Problem requirements :: Read the lines below. Copy out any that hold the string "Hargs".

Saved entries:
◆ ◆ ◆ ◆ ◆ ◆ ◆

(* ===== verification/Webhook.v ===== *)
(** * The relay's webhook (relay_webhook/mod.rs)

    The relay calls the server with one signed watch event.  A message that was
    queued in the server's mailbox is only removed from it; an accepted one is
    dispatched by its tag. *)

From S2P Require Import Prelude RustStr Externals AccountId Errors Types RateLimit.
From S2P Require Import Database Jwt World RelayPublish Cache Identity RelayError.
From S2P Require Import RelayHandlers RelayRequests.
Open Scope Z_scope.

Record WatchEventPayload := mkWatchEventPayload {
  evt_status : WatchStatus;
  evt_topic : Topic;
  evt_message : string;
  evt_message_id : string;
  evt_tag : Z;
}.

Record WatchEventClaims := mkWatchEventClaims {
  wec_iss : string;
  wec_act : WatchAction;
  wec_typ : WatchType;
  wec_evt : WatchEventPayload;
}.

(** [WatchEventClaims::try_from_str], which checks the signature,
    [verify_basic], which checks the audience and the time, and
    [get_message_id]. *)
Class RelayRpcOps := {
  watch_event_from_str : string → option WatchEventClaims;
  verify_basic : nat → string → list string → bool;
  get_message_id : string → string;
}.

Inductive WebhookClientError :=
| NotSingleWatchEvent (n : nat)
| ParseWatchEvent | VerifyWatchEvent | WrongIssuer
| WrongWatchAction (a : WatchAction)
| WrongWatchType (t : WatchType)
| WrongWatchStatus (s : WatchStatus).

Inductive WebhookError :=
| Webhook_Client (e : WebhookClientError)
| Webhook_Server (e : RelayMessageServerError).

(** [thiserror] text of a client error, in the body of the response. *)
Class WebhookTexts := { webhook_client_text : WebhookClientError → string }.

(** [impl IntoResponse for Error]. *)
Definition webhook_into_response `{WebhookTexts} (e : WebhookError) : Response :=
  match e with
  | Webhook_Client e =>
      respond 422 (JsonBody (VObject [("error", VString (webhook_client_text e))]))
  | Webhook_Server _ =>
      respond 500 (JsonBody (VObject [("error", VString "Internal server error")]))
  end.

Section webhook.
Context `{!Ext, !UrlOps, !Env, !CacaoOps, !Msgpack Cacao, !Json KeyServerResponse,
  !Json Siwx.RawRecap, !BuildProfile, !JwtConsts, !JsonRpcConsts, !RelayWire, !ErrorTexts,
  !Scheduler, !ValidatorOps, !RelayRpcOps}.
Context (st : AppState).

Definition dispatch (msg : RelayIncomingMessage) : App RelayMessageError () :=
  let tag := rim_tag msg in
  if tag =? NOTIFY_SUBSCRIBE_TAG then notify_subscribe st msg
  else if tag =? NOTIFY_DELETE_TAG then notify_delete st msg
  else if tag =? NOTIFY_UPDATE_TAG then notify_update st msg
  else if tag =? NOTIFY_WATCH_SUBSCRIPTIONS_TAG then notify_watch_subscriptions st msg
  else if tag =? NOTIFY_GET_NOTIFICATIONS_TAG then notify_get_notifications st msg
  else if tag =? NOTIFY_MARK_NOTIFICATIONS_AS_READ_TAG
  then notify_mark_notifications_as_read st msg
  else mret ().

(** Client errors are logged and dropped. *)
Definition handle_msg (msg : RelayIncomingMessage) : App RelayMessageServerError () :=
  result ← attempt (dispatch msg);
  match result with
  | Ok _ => mret ()
  | Err (Relay_Client _) => mret ()
  | Err (Relay_Server e) => throw e
  | Panic => panic
  end.

Definition client_error {A} (e : WebhookClientError) : App WebhookError A :=
  throw (Webhook_Client e).

(** [relay_mailbox_clearer_tx.send(receipt).await.expect(..)]: it panics when the
    receiver is gone.  That it waits while the channel is full is in the
    mailbox clearing service, which takes a receipt only when there is room. *)
Definition clear_mailbox {E} (r : Receipt) : App E () :=
  open ← gets w_receiver;
  if (open : bool) then modify (set_w_mailbox (λ l, l ++ [r])) else panic.

Definition handle_event (claims : WatchEventClaims) : App WebhookError () :=
  let event := wec_evt claims in
  if bool_decide (evt_status event = WatchStatus_Queued) then
    clear_mailbox (mkReceipt (evt_topic event) (evt_message_id event))
  else
    received_at ← utc_now;
    let msg := mkRelayIncomingMessage (evt_topic event) (evt_message event) (evt_tag event)
                 (get_message_id (evt_message event)) received_at in
    guard_err (bool_decide (wec_act claims ≠ WatchEvent))
      (Webhook_Client (WrongWatchAction (wec_act claims))) ;;
    guard_err (bool_decide (wec_typ claims ≠ WatchType_Subscriber))
      (Webhook_Client (WrongWatchType (wec_typ claims))) ;;
    guard_err (bool_decide (evt_status event ≠ WatchStatus_Accepted))
      (Webhook_Client (WrongWatchStatus (evt_status event))) ;;
    m_map_err Webhook_Server (handle_msg msg).

(** [handler] on the [event_auth] of the payload. *)
Definition webhook (event_auth : list string) : App WebhookError Response :=
  event ← match event_auth with
          | [event] => mret event
          | l => client_error (NotSingleWatchEvent (length l))
          end;
  claims ← lift (ok_or (watch_event_from_str event) (Webhook_Client ParseWatchEvent));
  verified ← ask (λ i, verify_basic i event [st_webhook_notify_url st]);
  guard_err (negb verified) (Webhook_Client VerifyWatchEvent) ;;
  guard_err (negb (String.eqb (wec_iss claims) (st_relay_identity st)))
    (Webhook_Client WrongIssuer) ;;
  handle_event claims ;;
  mret (respond 204 NoBody).
End webhook.

(** ** What a webhook call does, on every outcome *)

Section outcomes.
Context `{!Ext, !UrlOps, !Env, !CacaoOps, !Msgpack Cacao, !Json KeyServerResponse,
  !Json Siwx.RawRecap, !BuildProfile, !JwtConsts, !JsonRpcConsts, !RelayWire, !ErrorTexts,
  !Scheduler, !ValidatorOps, !RelayRpcOps, !WebhookTexts}.
Context (st : AppState).

(** The call carries one event, which the relay signed for this server. *)
Definition Authentic (event_auth : list string) (i : nat) (claims : WatchEventClaims) : Prop :=
  ∃ event, event_auth = [event] ∧ watch_event_from_str event = Some claims ∧
    verify_basic i event [st_webhook_notify_url st] = true ∧
    wec_iss claims = st_relay_identity st.

(** The event is a message for the server. *)
Definition Accepted (claims : WatchEventClaims) : Prop :=
  wec_act claims = WatchEvent ∧ wec_typ claims = WatchType_Subscriber ∧
  evt_status (wec_evt claims) = WatchStatus_Accepted.

Definition incoming_message (claims : WatchEventClaims) (received_at : Z) : RelayIncomingMessage :=
  let event := wec_evt claims in
  mkRelayIncomingMessage (evt_topic event) (evt_message event) (evt_tag event)
    (get_message_id (evt_message event)) received_at.

(** Only time has passed. *)
Definition idle : relation World := λ w w', ∃ n, w' = Nat.iter n bump w.

Lemma webhook_run event_auth w :
  (∃ claims, Authentic event_auth (w_tick w) claims ∧
     webhook st event_auth w = (handle_event st claims ;; mret (respond 204 NoBody)) (bump w)) ∨
  ((∀ claims, ¬ Authentic event_auth (w_tick w) claims) ∧
   ∃ e n, webhook st event_auth w = (Err (Webhook_Client e), Nat.iter n bump w)).
Proof.
  destruct event_auth as [|event [|x l]];
    [right; split; [by intros ? (? & ? & _)|by eexists _, O]|
    |right; split; [by intros ? (? & ? & _)|by eexists _, O]].
  unfold webhook. rewrite bind_ret.
  destruct (watch_event_from_str event) as [claims|] eqn:Hparse.
  2: { right. split; [|by exists ParseWatchEvent, O]. intros ? (? & [= <-] & Hs & _). congruence. }
  cbn [ok_or]. change (lift (Ok claims)) with (mret (M := App WebhookError) claims).
  rewrite bind_ret, bind_ask.
  destruct (verify_basic (w_tick w) event [st_webhook_notify_url st]) eqn:Hv.
  2: { right. split; [|by exists VerifyWatchEvent, 1%nat].
       intros ? (? & [= <-] & _ & Hs & _). congruence. }
  destruct (String.eqb_spec (wec_iss claims) (st_relay_identity st)) as [Hiss|Hiss].
  - left. exists claims. split; [by exists event|done].
  - right. split; [|by exists WrongIssuer, 1%nat].
    intros c (? & [= <-] & Hs & _ & Hi). congruence.
Qed.

Lemma authentic_unique event_auth i c c' :
  Authentic event_auth i c → Authentic event_auth i c' → c = c'.
Proof. intros (? & -> & Hc & _) (? & [= <-] & Hc' & _). congruence. Qed.

(** C8. The webhook answers 204, 422 or 500 and nothing else.  A call that is not
    one event, or not signed by the relay for this server, or about another
    kind of event, is refused with 422 and changes nothing.  An authentic event
    of a queued message only hands its receipt to the mailbox clearing service
    (it panics if that service has ended).
    An authentic event of an accepted message is handled with its topic, text
    and tag; client errors of the handling are answered with 204 like
    successes, and only server errors are answered with 500. *)
Theorem webhook_outcomes event_auth w :
  let '(r, w') := webhook st event_auth w in
  let handled r' w' := ∃ claims now, Authentic event_auth (w_tick w) claims ∧ Accepted claims ∧
    handle_msg st (incoming_message claims now) (Nat.iter 2 bump w) = (r', w') in
  match r with
  | Ok response => response = respond 204 NoBody ∧
      (handled (Ok ()) w' ∨
       ∃ claims, Authentic event_auth (w_tick w) claims ∧
         evt_status (wec_evt claims) = WatchStatus_Queued ∧ w_receiver w = true ∧
         w' = set_w_mailbox (λ l, l ++ [mkReceipt (evt_topic (wec_evt claims))
                                          (evt_message_id (wec_evt claims))]) (bump w))
  | Err (Webhook_Client e) => idle w w' ∧ res_status (webhook_into_response (Webhook_Client e)) = 422 ∧
      ∀ claims, Authentic event_auth (w_tick w) claims → ¬ Accepted claims ∧
        evt_status (wec_evt claims) ≠ WatchStatus_Queued
  | Err (Webhook_Server e) => handled (Err e) w' ∧
      res_status (webhook_into_response (Webhook_Server e)) = 500
  | Panic => handled Panic w' ∨
      w_receiver w = false ∧ w' = bump w ∧ ∃ claims, Authentic event_auth (w_tick w) claims ∧
        evt_status (wec_evt claims) = WatchStatus_Queued
  end.
Proof.
  destruct (webhook_run event_auth w) as [(claims & Ha & ->)|(Hn & e & n & ->)].
  2: { split_and!; [by exists n|done|]. intros claims Ha. by destruct (Hn claims). }
  unfold handle_event. case_bool_decide as Hq.
  { unfold clear_mailbox, gets, mbind, M_bind. cbn [w_receiver bump].
    destruct (w_receiver w) eqn:Hopen.
    - split; [done|]. right. by exists claims.
    - right. split_and!; [done|done|]. by exists claims. }
  unfold utc_now, ask, guard_err, m_map_err, mbind, M_bind.
  assert (∀ e, ¬ Accepted claims →
    idle w (Nat.iter 2 bump w) ∧ res_status (webhook_into_response (Webhook_Client e)) = 422 ∧
    ∀ c, Authentic event_auth (w_tick w) c → ¬ Accepted c ∧
      evt_status (wec_evt c) ≠ WatchStatus_Queued) as Hrefused.
  { intros e Hn. split_and!; [by exists 2%nat|done|]. intros c Hc.
    by rewrite <-(authentic_unique _ _ _ _ Ha Hc). }
  unfold Accepted in Hrefused.
  case_bool_decide as Hact; [apply Hrefused; intros (? & ? & ?); by apply Hact|].
  case_bool_decide as Htyp; [apply Hrefused; intros (? & ? & ?); by apply Htyp|].
  case_bool_decide as Hst; [apply Hrefused; intros (? & ? & ?); by apply Hst|]. clear Hrefused.
  unfold throw, mret, M_ret. change (bump (bump w)) with (Nat.iter 2 bump w).
  assert (Accepted claims) as Hacc by done.
  destruct (handle_msg st _ (Nat.iter 2 bump w)) as [[[]|e|] w'] eqn:Hrun.
  - split; [done|]. left. by eexists _, _.
  - split; [by eexists _, _|done].
  - left. by eexists _, _.
Qed.
End outcomes.
Lemma preferred_trans r a p : preferred r a = true → preferred p a = false → preferred p r = false.
Proof.
  revert a p. induction r as [|s r IH]; intros [|t a] [|u p]; try done.
  cbn [preferred].
  destruct (param s), (param t), (param u); try done; apply IH.
Qed.

Lemma best_keeps q l : ∀ a, preferred q (segments a) = false → preferred q (segments (best a l)) = false.
Proof.
  induction l as [|p l IH]; intros a Ha; [done|].
  cbn [best]. apply IH.
  destruct (preferred (segments p) (segments a)) eqn:Hp; [|done]. exact (preferred_trans _ _ _ Hp Ha).
Qed.

Lemma best_first q l : ∀ a, q ∈ a :: l → preferred (segments q) (segments (best a l)) = false.
Proof.
  induction l as [|p l IH]; intros a Hq; apply elem_of_cons in Hq as [->|Hq].
  - apply preferred_irrefl.
  - by apply elem_of_nil in Hq.
  - apply best_keeps, preferred_irrefl.
  - cbn [best]. apply elem_of_cons in Hq as [->|Hq].
    + apply best_keeps. destruct (preferred (segments p) (segments a)) eqn:Hp; [|done].
      apply preferred_irrefl.
    + apply IH. by right.
Qed.

Lemma best_elem l : ∀ a, best a l ∈ a :: l.
Proof.
  induction l as [|p l IH]; intros a; [by left|].
  cbn [best].
  specialize (IH (if preferred (segments p) (segments a) then p else a)).
  apply elem_of_cons in IH as [->|Hl]; [case_match|]; [right; left|left|right; by right].
Qed.

Lemma elem_of_matching p path patterns :
  p ∈ matching path patterns ↔ p ∈ patterns ∧ is_Some (captures p path).
Proof. unfold matching. rewrite list_elem_of_filter, bool_decide_spec. tauto. Qed.

#[export] Instance path_router_laws_w : PathRouterLaws.
Proof.
  split; intros patterns path; cbn [at_path path_router_w];
    pose proof (λ p, elem_of_matching p path patterns) as Hm;
    destruct (matching path patterns) as [|a l]; try done.
  - intros p args Hat. apply fmap_Some in Hat as (args' & Hc & [= -> ->]).
    split; [|done]. by apply Hm, best_elem.
  - intros p Hp Hc. pose proof (proj2 (Hm p) (conj Hp Hc)) as Hn. by apply elem_of_nil in Hn.
  - intros p Hp Hc. destruct (proj1 (Hm (best a l)) (best_elem l a)) as [_ [args Hargs]].
    rewrite Hargs. by eexists.
  - intros p args p' Hat Hp Hc. apply fmap_Some in Hat as (args' & _ & [= -> ->]).
    by apply best_first, Hm.
Qed.

(** A project notifies, and one that cannot. *)
Lemma route_exact_witness :
  route POST "/v1/project1/notify" = RoutedTo NotifyV1 {["project_id" := "project1"]} ∧
  route POST "/v1/notification/notify" = MethodNotAllowed.
Proof.
  split; [|by vm_compute]. apply (route_exact POST "/v1/project1/notify" NotifyV1).
  exists "project1". split; [by split|]. split; [reflexivity|]. split; [reflexivity|].
  split; [by left|reflexivity].
Defined.

(** The empty project, and an empty notification id. *)
Example route_empty :
  route POST "//notify" = RoutedTo NotifyV0 {["project_id" := ""]} ∧
  route POST "/v1//notify" = RoutedTo NotifyV1 {["project_id" := ""]} ∧
  route GET "/v1/notification/" = PathNotFound.
Proof. by vm_compute. Qed.
End RouterInstances.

◆ ◆ ◆ ◆ ◆ ◆ ◆

Finished task ::
  - intros p Hp Hc. destruct (proj1 (Hm (best a l)) (best_elem l a)) as [_ [args Hargs]].
    rewrite Hargs. by eexists.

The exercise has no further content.